Assignment
The lines from the start of the records below through the line containing "match read r with" are to be copied exactly, both ends included, with nothing added.

[Stored items]
- - -

(* ===== verification/Codec.v ===== *)
(** * The binary codec

    [codec.cpp]: every [Write*]/[Encode*] function appends to a [ByteWriter],
    every [Read*] function is a [Reader] that fails without saying why, and
    every [Decode*] function is a [Decoder], which fails with the [Status] the
    code returns at that point. *)

From Stdlib Require Import String.
From S2P Require Import Prelude StdAlgo Checked Status Bytes Hash Model Explain Records.

Definition kMaxNotesOnDecode : N := 64.
Definition kMaxMessageLength : N := 1024.

(** ** Decoders *)

Definition Decoder (A : Type) := ByteReader → Result (A * ByteReader).

#[export] Instance Decoder_ret : MRet Decoder := λ A a r, Value (a, r).
#[export] Instance Decoder_bind : MBind Decoder := λ A B k m r,
  match m r with
  | Value (a, r') => k a r'
  | Error s => Error s
  end.

(** [if (!read(r)) return Status(code, message);] *)
Definition expect {A} (code : StatusCode) (message : string) (read : Reader A) : Decoder A := λ r,
  match read r with
  | Some p => Value p
  | None => Error (mkStatus code message)
  end.

(** [if (!ok) return Status(code, message);] *)
Definition ensure (ok : bool) (code : StatusCode) (message : string) : Decoder unit := λ r,
  if ok then Value (tt, r) else Error (mkStatus code message).

(** [if (!r.AtEnd()) return Status(code, message);] *)
Definition expect_end (code : StatusCode) (message : string) : Decoder unit := λ r,
  if AtEnd r then Value (tt, r) else Error (mkStatus code message).

Fixpoint decode_each {A} (n : nat) (decode : Decoder A) : Decoder (list A) :=
  match n with
  | O => mret []
  | S n' => x ← decode; l ← decode_each n' decode; mret (x :: l)
  end.

Definition malformed {A} (message : string) (read : Reader A) : Decoder A :=
  expect StatusCode.kWireMalformed message read.

Definition corrupt {A} (message : string) (read : Reader A) : Decoder A :=
  expect StatusCode.kStoreCorrupt message read.

(** ** Small pieces *)

Definition ReadEnumU8 (max_value : N) : Reader N :=
  raw ← rU8;
  _ ← rd_require (negb (max_value <? raw));
  mret raw.

(** [w.U8(b ? 1u : 0u)]. *)
Definition wFlag (b : bool) (w : ByteWriter) : ByteWriter := wU8 (if b then 1 else 0) w.

Definition ReadBool : Reader bool :=
  raw ← rU8;
  _ ← rd_require (negb (1 <? raw));
  mret (negb (raw =? 0)).

(** [w.U32(l.size())], then the loop over the elements. *)
Definition write_counted {A} (write : A → ByteWriter → ByteWriter) (l : list A)
    (w : ByteWriter) : ByteWriter :=
  w |> wU32 (wrap 32 (size l)) |> write_each write l.

(** The count, the test against its limit, then the loop. *)
Definition read_counted {A} (max_count : N) (read : Reader A) : Reader (list A) :=
  count ← rU32;
  _ ← rd_require (negb (max_count <? count));
  read_each (N.to_nat count) read.

Definition WriteReservation (ref : ReservationRef) (w : ByteWriter) : ByteWriter :=
  w |> wU64 (ref_id ref) |> wU64 (ref_generation ref).

Definition ReadReservation : Reader ReservationRef :=
  id ← rU64;
  generation ← rU64;
  mret (mkRef id generation).

(** [WriteIdList] and [WriteIdVector] differ in the id type only. *)
Definition WriteIdVector (ids : list N) (w : ByteWriter) : ByteWriter := write_counted wU64 ids w.
Definition ReadIdVector (max_count : N) : Reader (list N) := read_counted max_count rU64.

Definition WriteOptionalId (value : N) (w : ByteWriter) : ByteWriter :=
  let w := wFlag (negb (value =? 0)) w in
  if negb (value =? 0) then wU64 value w else w.

Definition ReadOptionalId : Reader N :=
  present ← rU8;
  _ ← rd_require (negb (1 <? present));
  if present =? 0 then mret 0 else rU64.

(** [v ? v->value() : 0] and [value != 0 ? std::optional(value) : std::nullopt]. *)
Definition optional_value (v : option N) : N := default 0 v.
Definition value_optional (value : N) : option N := if negb (value =? 0) then Some value else None.

Definition WriteExpected (v : AuthorityExpectation) (w : ByteWriter) : ByteWriter :=
  w |> wU64 (exp_path_authority v)
    |> wU64 (exp_candidate_set v)
    |> wU64 (exp_capacity v)
    |> wU64 (exp_policy v)
    |> wU64 (exp_qos v)
    |> wU64 (exp_fabric_epoch v)
    |> wU64 (exp_evidence v).

Definition ReadExpected : Reader AuthorityExpectation :=
  path_authority ← rU64;
  candidate_set ← rU64;
  capacity ← rU64;
  policy ← rU64;
  qos ← rU64;
  fabric_epoch ← rU64;
  evidence ← rU64;
  mret (mkExpectation path_authority candidate_set capacity policy qos fabric_epoch evidence).

Definition WriteProvenance (v : Provenance) (w : ByteWriter) : ByteWriter :=
  w |> wString (prov_producer v)
    |> wString (prov_producer_version v)
    |> wU64 (prov_source_sequence v)
    |> wI64 (prov_observer_unix_nanos v).

Definition ReadProvenance : Reader Provenance :=
  producer ← rString kMaxProvenanceFieldLength;
  producer_version ← rString kMaxProvenanceFieldLength;
  source_sequence ← rU64;
  observer_unix_nanos ← rI64;
  mret (mkProvenance producer producer_version source_sequence observer_unix_nanos).

Definition WriteAttributes (v : PathAttributes) (w : ByteWriter) : ByteWriter :=
  w |> wU8 (PathTier_ordinal (attr_tier v))
    |> wU64 (attr_locality v)
    |> wU8 (LocalityScope_ordinal (attr_locality_scope v))
    |> wU64 (attr_failure_domain v)
    |> wU64 (attr_cost_micro v)
    |> wU64 (attr_latency_nanos v)
    |> wU16 (attr_hop_count v)
    |> WriteIdVector (attr_labels v)
    |> write_counted WriteReservation (attr_reservations v).
Lemma consumes_u8 : exactly rU8 wU8 u8_fits.
Proof.
  intros r a r' Hr Hs. unfold rU8 in Hs. destruct (remaining r <? 1)%nat eqn:E; [done|].
  injection Hs as <- <-. destruct (take_left r 1 E) as [Hl Hlen].
  pose proof (prefix_u8 _ _ _ Hr Hl) as Hu.
  exists (take 1 (bytes_left r)), (drop 1 (bytes_left r)). rewrite Hlen. split; [done|]. split; [done|].
  destruct (take 1 (bytes_left r)) as [|b [|]] eqn:Et; try done.
  assert (nth (rd_offset r) (rd_data r) 0 = b) as ->.
  { apply nth_lookup_Some. unfold bytes_left in Hl.
    rewrite <-(Nat.add_0_r (rd_offset r)), <-lookup_drop, Hl. done. }
  apply Forall_cons in Hu as [Hb _]. split; [|done].
  change (bytes_of (wU8 b)) with [wrap 8 b]. by rewrite wrap_small.
Qed.

Lemma consumes_u32 : exactly rU32 wU32 u32_fits.
Proof.
  intros r a r' Hr Hs. unfold rU32 in Hs. destruct (remaining r <? 4)%nat eqn:E; [done|].
  injection Hs as <- <-. destruct (consumes_le 4 r Hr E) as (bs & rest & Hl & Hlen & Hf & Hb).
  exists bs, rest. by rewrite Hlen.
Qed.

Lemma consumes_u64 : exactly rU64 wU64 u64_fits.
Proof.
  intros r a r' Hr Hs. unfold rU64 in Hs. destruct (remaining r <? 8)%nat eqn:E; [done|].
  injection Hs as <- <-. destruct (consumes_le 8 r Hr E) as (bs & rest & Hl & Hlen & Hf & Hb).
  exists bs, rest. by rewrite Hlen.
Qed.

Lemma consumes_u16 : exactly rU16 wU16 u16_fits.
Proof.
  intros r a r' Hr Hs. unfold rU16 in Hs. destruct (remaining r <? 2)%nat eqn:E; [done|].
  injection Hs as <- <-. destruct (consumes_le 2 r Hr E) as (bs & rest & Hl & Hlen & Hf & Hb).
  exists bs, rest. rewrite Hlen. split; [done|]. split; [done|].
  unfold le_combine in Hf, Hb. cbn [seq fold_left] in Hf, Hb. rewrite Nat.add_0_r in Hf, Hb.
  cbn [N.of_nat] in Hf, Hb. rewrite N.lor_0_l, N.mul_0_r, N.shiftl_0_r in Hf, Hb. done.
Qed.


Lemma i64_of_u64_fits v : u64_fits v → i64_fits (i64_of_u64 v).
Proof.
  unfold uint_fits, i64_of_u64, i64_fits. change (2 ^ 64) with (Z.to_N (2 ^ 64)).
  change (2 ^ 63) with (Z.to_N (2 ^ 63)). intros Hv. destruct (N.ltb_spec v (Z.to_N (2 ^ 63))); lia.
Qed.

Lemma u64_of_i64_of_u64 v : u64_fits v → u64_of_i64 (i64_of_u64 v) = v.
Proof.
  unfold uint_fits, i64_of_u64, u64_of_i64. change (2 ^ 64) with (Z.to_N (2 ^ 64)).
  change (2 ^ 63) with (Z.to_N (2 ^ 63)). intros Hv.
  destruct (N.ltb_spec v (Z.to_N (2 ^ 63))).
  - rewrite Z.mod_small; lia.
  - replace (Z.of_N v - 2 ^ 64)%Z with (Z.of_N v + -1 * 2 ^ 64)%Z by lia.
    rewrite Z.mod_add, Z.mod_small; lia.
Qed.

Lemma consumes_i64 : exactly rI64 wI64 i64_fits.
Proof.
  eapply consumes_bind; [apply consumes_u64|]. intros bs1 raw [-> Hraw]. apply consumes_ret.
  split; [|by apply i64_of_u64_fits]. unfold wI64. by rewrite u64_of_i64_of_u64, app_nil_r.
Qed.

Lemma string_bytes_string bs : Forall u8_fits bs → string_bytes (bytes_string bs) = bs.
Proof.
  intros Hbs. unfold string_bytes, bytes_string.
  rewrite list_ascii_of_string_of_list_ascii, <-list_fmap_compose.
  induction Hbs as [|b bs Hb _ IH]; [done|]. cbn. f_equal; [|done].
  by apply N_ascii_embedding.
Qed.

Lemma consumes_bytes n :
  consumes (rBytes n) (λ bs a, a = bs ∧ length bs = n ∧ Forall u8_fits bs).
Proof.
  intros r a r' Hr Hs. unfold rBytes in Hs. destruct (remaining r <? n)%nat eqn:E; [done|].
  injection Hs as <- <-. destruct (take_left r n E) as [Hl Hlen].
  exists (take n (bytes_left r)), (drop n (bytes_left r)). rewrite Hlen.
  split; [done|]. split; [done|]. split; [done|]. split; [done|]. by eapply prefix_u8.
Qed.

Lemma consumes_string max : exactly (rString max) wString (text_fits max).
Proof.
  eapply consumes_bind; [apply consumes_u32|]. intros bs1 n [-> Hn].
  apply consumes_require. intros Hmax. b2p.
  eapply consumes_bind; [apply consumes_bytes|]. intros bs2 ? (-> & Hlen & Hu).
  apply consumes_ret. rewrite app_nil_r.
  assert (string_size (bytes_string bs2) = n) as Hsz.
  { rewrite <-string_bytes_length, string_bytes_string by done. lia. }
  unfold text_fits. rewrite Hsz. split; [|done]. unfold bytes_of.
  by rewrite wString_app, Hsz, string_bytes_string by (by rewrite ?Hsz).
Qed.

Lemma consumes_enum max_value :
  consumes (ReadEnumU8 max_value) (λ bs raw, bs = bytes_of (wU8 raw) ∧ raw ≤ max_value).
Proof.
  eapply consumes_bind; [apply consumes_u8|]. intros bs raw [-> Hraw].
  apply consumes_require. intros Hm. b2p. apply consumes_ret. by rewrite app_nil_r.
Qed.

Lemma consumes_flag : exactly ReadBool wFlag (λ _, True).
Proof.
  eapply consumes_bind; [apply consumes_u8|]. intros bs raw [-> Hraw].
  apply consumes_require. intros Hm. b2p. apply consumes_ret. rewrite app_nil_r. split; [|done].
  unfold wFlag. assert (raw = 0 ∨ raw = 1) as [-> | ->] by lia; done.
Qed.

(** An optional identifier may be encoded in two ways. *)
Lemma consumes_optional : consumes ReadOptionalId (λ _, u64_fits).
Proof.
  eapply consumes_bind; [apply consumes_u8|]. intros bs raw [-> Hraw].
  apply consumes_require. intros _. destruct (raw =? 0); [by apply consumes_ret|].
  eapply consumes_weaken; [apply consumes_u64|]. by intros ? ? [_ ?].
Qed.
(* ===== verification/WireFacts.v ===== *)
(** * Facts about frames, streams and payloads

    The bytes of a frame, what the stream decoder does with the bytes it has
    pending, and the round trips and exactness of the payload codecs. *)

From Stdlib Require Import String Ascii.
From S2P Require Import Prelude StdAlgo Checked Status Bytes Hash Model Explain Records Codec.
From S2P Require Import CodecFacts CodecExact Wire Transport.

(** ** The bytes of a frame *)

Definition frame_header (f : Frame) : list N :=
  le_bytes 4 (size (fr_body f)) ++ le_bytes 4 (Crc32C_Compute (fr_body f)) ++
  le_bytes 2 (FrameKind_value (fr_kind f)) ++ le_bytes 2 (fr_flags f) ++
  le_bytes 8 (fr_sequence f).

Definition frame_bytes (f : Frame) : list N := frame_header f ++ fr_body f.

(** The fields are values of their C++ types and the body is within the bound. *)
Record frame_fits (max : N) (f : Frame) : Prop := {
  ff_flags : u16_fits (fr_flags f);
  ff_sequence : u64_fits (fr_sequence f);
  ff_body : size (fr_body f) ≤ max;
  ff_bytes : Forall u8_fits (fr_body f);
}.

Lemma frame_header_length f : length (frame_header f) = 20%nat.
Proof. unfold frame_header. by rewrite !length_app, !le_bytes_length. Qed.

Lemma frame_bytes_size f : size (frame_bytes f) = 20 + size (fr_body f).
Proof. unfold frame_bytes, size. rewrite length_app, frame_header_length. lia. Qed.

Lemma put_bytes_app n pre old post bytes :
  length pre = n → length old = length bytes →
  put_bytes n bytes (pre ++ old ++ post) = pre ++ bytes ++ post.
Proof.
  intros <- Hl. unfold put_bytes. rewrite take_app_length, <-Hl. do 2 f_equal.
  by rewrite app_assoc, <-length_app, drop_app_length.
Qed.

Lemma put_bytes_head old post bytes :
  length old = length bytes → put_bytes 0 bytes (old ++ post) = bytes ++ post.
Proof. intros Hl. by apply (put_bytes_app 0 []). Qed.
(** ** The container *)

Lemma snapshot_fields payload :
  size payload < 2 ^ 32 →
  let data := snapshot_container payload in
  GetU32 0 data = kSnapshotMagic ∧ GetU32 4 data = kStoreFormatVersion ∧
  GetU32 8 data = size payload ∧ GetU32 12 data = Crc32C_Compute payload ∧
  ∃ crc, drop 16 data = payload ++ le_bytes 4 crc ++ le_bytes 4 kSnapshotEndMagic.
Proof.
  intros Hs. unfold snapshot_container. cbv zeta.
  assert (wrap 32 (size payload) = size payload) as -> by by apply N.mod_small.
  set (crc := Crc32C_Compute (_ ++ _)). rewrite <-!app_assoc.
  set (tail := payload ++ _).
  assert (∀ pre v n rest, length pre = n → v < 2 ^ 32 →
    GetU32 n (pre ++ le_bytes 4 v ++ rest) = v) as Hget.
  { intros pre v n rest Hn Hv. unfold GetU32.
    rewrite (get_slice 4 n pre (le_bytes 4 v) rest Hn (le_bytes_length 4 v) (le_bytes_u8 4 v)).
    by apply le_value_le_bytes. }
  split; [by apply (Hget [])|]. split; [by apply (Hget (le_bytes 4 kSnapshotMagic))|].
  split; [by apply (Hget (le_bytes 4 kSnapshotMagic ++ le_bytes 4 kStoreFormatVersion))|].
  split; [|by exists crc].
  apply (Hget (le_bytes 4 kSnapshotMagic ++ le_bytes 4 kStoreFormatVersion ++ le_bytes 4 (size payload)));
    [done|apply Crc32C_Compute_fits].
Qed.

Lemma read_snapshot_container options payload :
  u32_fits (max_record_bytes options) → size payload ≤ max_record_bytes options →
  read_snapshot options (snapshot_container payload) = Value payload.
Proof.
  intros Hl Hs. assert (size payload < 2 ^ 32) as H32 by (unfold uint_fits in Hl; lia).
  destruct (snapshot_fields payload H32) as (E1 & E2 & E3 & E4 & crc & E5).
  unfold read_snapshot. rewrite E1, E2, E3, E4, E5.
  destruct (N.ltb_spec (size (snapshot_container payload)) 16) as [H|_].
  { apply (f_equal length) in E5. rewrite length_drop, !length_app, !le_bytes_length in E5.
    unfold size in H. lia. }
  cbn [negb N.eqb]. rewrite !N.eqb_refl. cbn [negb].
  destruct (N.ltb_spec (max_record_bytes options) (size payload)); [lia|].
  destruct (N.ltb_spec (size (payload ++ le_bytes 4 crc ++ le_bytes 4 kSnapshotEndMagic)) (size payload))
    as [H'|_]; [rewrite size_app in H'; lia|].
  rewrite take_size, drop_size by done.
  assert (size (le_bytes 4 crc ++ le_bytes 4 kSnapshotEndMagic) = 8) as E8.
  { unfold size. by rewrite length_app, !le_bytes_length. }
  rewrite E8. cbn [N.ltb N.compare Pos.compare Pos.compare_cont].
  assert (GetU32 4 (le_bytes 4 crc ++ le_bytes 4 kSnapshotEndMagic) = kSnapshotEndMagic) as ->.
  { unfold GetU32. rewrite <-(app_nil_r (le_bytes 4 kSnapshotEndMagic)) at 1.
    rewrite (get_slice 4 4 (le_bytes 4 crc) (le_bytes 4 kSnapshotEndMagic) []);
      [done|apply le_bytes_length..|apply le_bytes_u8]. }
  by rewrite !N.eqb_refl.
Qed.
(** One call of [Add] on the entry of its own reason. *)
Lemma expected_entry_snoc l x :
  NoDup (xc_path <$> l ++ [x]) →
  expected_entry k (xc_reason x) (l ++ [x]) =
  let entry :=
    entry_for (xc_reason x) (xc_verdict x) (xc_path x) (expected_entry k (xc_reason x) l) in
  let summary := en_summary entry in
  Some (mkEntry
    (mkSummary (sum_reason summary) (sum_count summary + 1)
       (add_sample k (sum_sample summary) (xc_path x)).1)
    (en_required entry) (en_available entry) (en_example entry)).
Proof.
  intros Hnd. cbv zeta. rewrite entry_for_summary. cbn [sum_reason sum_count sum_sample].
  rewrite add_sample_lowest. unfold expected_entry at 1.
  rewrite ordered_paths, of_reason_snoc, decide_True, fmap_app, size_app by done.
  rewrite ordered_snoc by done. cbn [fmap list_fmap fst size length].
  unfold expected_entry. destruct (ordered (xc_reason x) l) as [|y ys] eqn:Eo; [done|].
  assert (xc_path x ≠ xc_path y) as Hne.
  { intros He. rewrite fmap_app in Hnd. apply NoDup_app in Hnd as (_ & Hdis & _).
    apply (Hdis (xc_path y)); [|rewrite <-He; left].
    apply list_elem_of_fmap_2, (ordered_elem (xc_reason x)). rewrite Eo. left. }
  cbn [sort_insert entry_for en_example]. unfold by_key at 1.
  by destruct (N.ltb_spec (xc_path y) (xc_path x)), (N.ltb_spec (xc_path x) (xc_path y)); try lia.
Qed.
Inductive place_case (limits : Limits) (r : PlacementRequest) : PlacementDecision → Prop :=
  | case_invalid :
      ¬ well_formed r limits →
      let validation := ValidateRequest r limits in
      place_case limits r
        (with_digest (with_authority (BuildAuthority r (rq_expected r))
           (Reject (status_code validation) (status_message validation))))
  | case_stale code message :
      well_formed r limits → ¬ current r → first_stale r = Some (code, message) →
      place_case limits r
        (conclude Outcome.kStaleInput code (BuildAuthority r (rq_expected r))
           IncumbentDelta.kNoIncumbent (mkStatus code message)
           (AddNote message (mkExplanation false (size (set_paths (rq_candidates r)))
                               0 0 0 0 [] [] [] [] [])))
  | case_empty :
      well_formed r limits → current r → legal_candidates limits r = [] →
      place_case limits r
        (place_empty (BuildAuthority r (rq_expected r)) (initial_delta (Prepare r limits))
           (sc_exclusions (scanned limits r)) (scanned_explanation limits r))
  | case_undiverse :
      well_formed r limits → current r → legal_candidates limits r ≠ [] →
      ¬ diverse limits r →
      place_case limits r
        (place_undiverse (BuildAuthority r (rq_expected r)) (initial_delta (Prepare r limits))
           (rq_policy r) (scanned_explanation limits r))
  | case_move_deferred :
      well_formed r limits → current r → legal_candidates limits r ≠ [] → diverse limits r →
      defers_move limits r →
      place_case limits r
        (place_move_deferred (Prepare r limits) (BuildAuthority r (rq_expected r))
           (chosen_index limits r).2)
  | case_gate_deferred :
      well_formed r limits → current r → legal_candidates limits r ≠ [] → diverse limits r →
      ¬ defers_move limits r → under_gate limits r →
      on_below (pol_admission (rq_policy r)) = GateAction.kDefer →
      place_case limits r
        (place_gate_deferred (rq_policy r) (BuildAuthority r (rq_expected r))
           (initial_delta (Prepare r limits)) (chosen limits r) (chosen_index limits r).2)
  | case_placed p :
      well_formed r limits → current r → diverse limits r → ¬ defers_move limits r →
      (under_gate limits r → on_below (pol_admission (rq_policy r)) ≠ GateAction.kDefer) →
      p ∈ legal_candidates limits r → chosen limits r = entry_of (Prepare r limits) p →
      let e := last_binding limits r (placed_explanation limits r) in
      place_case limits r
        (with_digest
           (mkDecision (if is_degraded e then Outcome.kPlacedDegraded else Outcome.kPlaced)
              StatusCode.kOk (Some (build_intent (Prepare r limits) p))
              (BuildAuthority r (rq_expected r)) (final_delta (Prepare r limits) (chosen limits r))
              e (mkDigest 0 0) Status_Ok)).
Lemma place_prepared_perm authority :
  place_prepared (set_request s (Prepare r limits)) authority =
  place_prepared (Prepare r limits) authority.
Proof.
  unfold place_prepared. cbn [set_request pr_limits pr_request].
  change (pr_limits (Prepare r limits)) with limits. change (pr_request (Prepare r limits)) with r.
  change (set_paths (rq_candidates s)) with (co_paths c).
  change (scan_candidates (set_request s (Prepare r limits)))
    with (scan_candidates (Prepare r limits)).
  change (scan_explanation (set_request s (Prepare r limits)))
    with (scan_explanation (Prepare r limits)).
  change (initial_delta (set_request s (Prepare r limits)))
    with (initial_delta (Prepare r limits)).
  cbv zeta. rewrite <-(size_perm _ _ paths_perm), <-scan_explanation_perm.
  rewrite place_ranked_perm.
  destruct (scan_perm (Prepare r limits)) as (He & Hl & _).
  assert (list_empty (sc_legal (scan_candidates (Prepare r limits) limits (co_paths c))) =
          list_empty (sc_legal (scan_candidates (Prepare r limits) limits
                                  (set_paths (rq_candidates r))))) as ->.
  { apply eq_true_iff_eq. rewrite !list_empty_nil. symmetry. by apply perm_nil. }
  rewrite <-He. unfold place_ranked. rewrite <-ranking_perm. reflexivity.
Qed.

Lemma Place_perm : Place limits s = Place limits r.
Proof.
  unfold Place. cbv zeta.
  rewrite (proj2 (ValidateRequest_ok r limits) Hwf). unfold s.
  rewrite (proj2 (ValidateRequest_ok _ limits) (well_formed_perm limits r c Hc Hwf)).
  cbn [negb]. change (first_stale (with_collections c r)) with (first_stale r).
  change (set_paths (rq_candidates (with_collections c r))) with (co_paths c).
  rewrite <-(size_perm _ _ paths_perm).
  destruct (first_stale r) as [[code message]|]; [reflexivity|].
  rewrite (Prepare_perm limits r c Hc Hwf). fold s. rewrite place_prepared_perm. reflexivity.
Qed.
End Decision.

(** ** The lists inside a path *)

Definition with_lists (labels : list N) (reservations : list ReservationRef)
    (p : CandidatePath) : CandidatePath :=
  let a := path_attributes p in
  mkPath (path_id p) (path_authority p)
    (mkAttributes (attr_tier a) (attr_locality a) (attr_locality_scope a)
       (attr_failure_domain a) (attr_cost_micro a) (attr_latency_nanos a) (attr_hop_count a)
       labels reservations).

(** The same path with its lists in another order: the labels in any, the reservations
    in another one only where there are no affinity references. *)
Inductive reordered (refs : list ReservationRef) (p : CandidatePath) : CandidatePath → Prop :=
  | Reordered labels reservations :
      attr_labels (path_attributes p) ≡ₚ labels →
      attr_reservations (path_attributes p) ≡ₚ reservations →
      refs = [] ∨ attr_reservations (path_attributes p) = reservations →
      reordered refs p (with_lists labels reservations p).

Definition request_with_paths (paths : list CandidatePath) (r : PlacementRequest) : PlacementRequest :=
  mkRequest (rq_flow r) (rq_flow_generation r)
    (mkCandidateSet (set_id (rq_candidates r)) (set_generation (rq_candidates r)) paths)
    (rq_capacity r) (rq_qos r) (rq_policy r) (rq_evidence r) (rq_incumbent r)
    (rq_occupied_failure_domains r) (rq_expected r) (rq_provenance r) (rq_attempt r).

Lemma reordered_refl refs p : reordered refs p p.
Proof.
  assert (p = with_lists (attr_labels (path_attributes p)) (attr_reservations (path_attributes p)) p)
    as E by by destruct p as [? ? []].
  rewrite E at 2. constructor; auto.
Qed.

Lemma reordered_id refs p q : reordered refs p q → path_id q = path_id p.
Proof. by intros []. Qed.

Lemma list_empty_perm {A} (l k : list A) : l ≡ₚ k → list_empty l = list_empty k.
Proof. intros H. apply eq_true_iff_eq. rewrite !list_empty_nil. by apply perm_nil. Qed.

(** *** Related lists *)

Section Related.
Context {A B : Type} (R : A → B → Prop).

Lemma Forall2_filter_test (f : A → bool) (g : B → bool) b l k :
  (∀ x y, R x y → f x = g y) → Forall2 R l k →
  Forall2 R (filter (λ x, f x = b) l) (filter (λ y, g y = b) k).
Proof.
  intros Hf. induction 1 as [|x y l k Hxy Hl IH]; [constructor|].
  rewrite !filter_cons, (Hf x y Hxy). case_decide; [by constructor|done].
Qed.

Lemma Forall2_fmap_eq {C} (f : A → C) (g : B → C) l k :
  (∀ x y, R x y → f x = g y) → Forall2 R l k → f <$> l = g <$> k.
Proof. intros Hf. induction 1 as [|x y l k Hxy Hl IH]; cbn; [done|]. by rewrite (Hf x y), IH. Qed.

Lemma Forall2_size l k : Forall2 R l k → size l = size k.
Proof. intros H. unfold size. by rewrite (Forall2_length _ _ _ H). Qed.

Context (less : A → A → bool) (less' : B → B → bool).

Lemma Forall2_sort_insert x y l k :
  (∀ x y x' y', R x x' → R y y' → less x y = less' x' y') → R x y → Forall2 R l k →
  Forall2 R (sort_insert less x l) (sort_insert less' y k).
Proof.
  intros Hless Hxy. induction 1 as [|a b l k Hab Hl IH]; cbn; [by repeat constructor|].
  rewrite (Hless a x b y Hab Hxy). destruct (less' b y); by repeat constructor.
Qed.

Lemma Forall2_std_sort l k :
  (∀ x y x' y', R x x' → R y y' → less x y = less' x' y') → Forall2 R l k →
  Forall2 R (std_sort less l) (std_sort less' k).
Proof.
  intros Hless. induction 1 as [|x y l k Hxy Hl IH]; cbn; [constructor|].
  by apply Forall2_sort_insert.
Qed.

Lemma Forall2_lookup_key (key : A → N) (key' : B → N) id l k :
  (∀ x y, R x y → key x = key' y) → Forall2 R l k →
  match lookup_key key l id, lookup_key key' k id with
  | Some x, Some y => R x y
  | None, None => True
  | _, _ => False
  end.
Proof.
  intros Hkey. unfold lookup_key. induction 1 as [|x y l k Hxy Hl IH]; cbn; [done|].
  rewrite (Hkey x y Hxy). destruct (key' y <? id); [exact IH|]. rewrite (Hkey x y Hxy). by destruct (key' y =? id).
Qed.
End Related.

(** The prepared request with other lists of paths. *)
Definition relist (paths ids : list CandidatePath) (p : PreparedRequest) : PreparedRequest :=
  mkPrepared (request_with_paths paths (pr_request p)) (pr_limits p) (pr_service p)
    (pr_evidence_bundle_present p) (pr_evidence_trusted p) (pr_congestion_objective_used p)
    (pr_incumbent_present p) (pr_incumbent_eligible p) (pr_headroom_requirement_overflow p)
    (pr_required_base_bytes p) (pr_required_headroom_bytes p) ids (pr_capacity_by_path p)
    (pr_evidence_by_path p) (pr_forbidden_localities p) (pr_forbidden_domains p)
    (pr_occupied_domains p) (pr_required_labels p) (pr_forbidden_labels p)
    (pr_affinity_refs p) (pr_allowed_tiers p).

- - -

Solved problem
(* ===== verification/Codec.v ===== *)
(** * The binary codec

    [codec.cpp]: every [Write*]/[Encode*] function appends to a [ByteWriter],
    every [Read*] function is a [Reader] that fails without saying why, and
    every [Decode*] function is a [Decoder], which fails with the [Status] the
    code returns at that point. *)

From Stdlib Require Import String.
From S2P Require Import Prelude StdAlgo Checked Status Bytes Hash Model Explain Records.

Definition kMaxNotesOnDecode : N := 64.
Definition kMaxMessageLength : N := 1024.

(** ** Decoders *)

Definition Decoder (A : Type) := ByteReader → Result (A * ByteReader).

#[export] Instance Decoder_ret : MRet Decoder := λ A a r, Value (a, r).
#[export] Instance Decoder_bind : MBind Decoder := λ A B k m r,
  match m r with
  | Value (a, r') => k a r'
  | Error s => Error s
  end.

(** [if (!read(r)) return Status(code, message);] *)
Definition expect {A} (code : StatusCode) (message : string) (read : Reader A) : Decoder A := λ r,
  match read r with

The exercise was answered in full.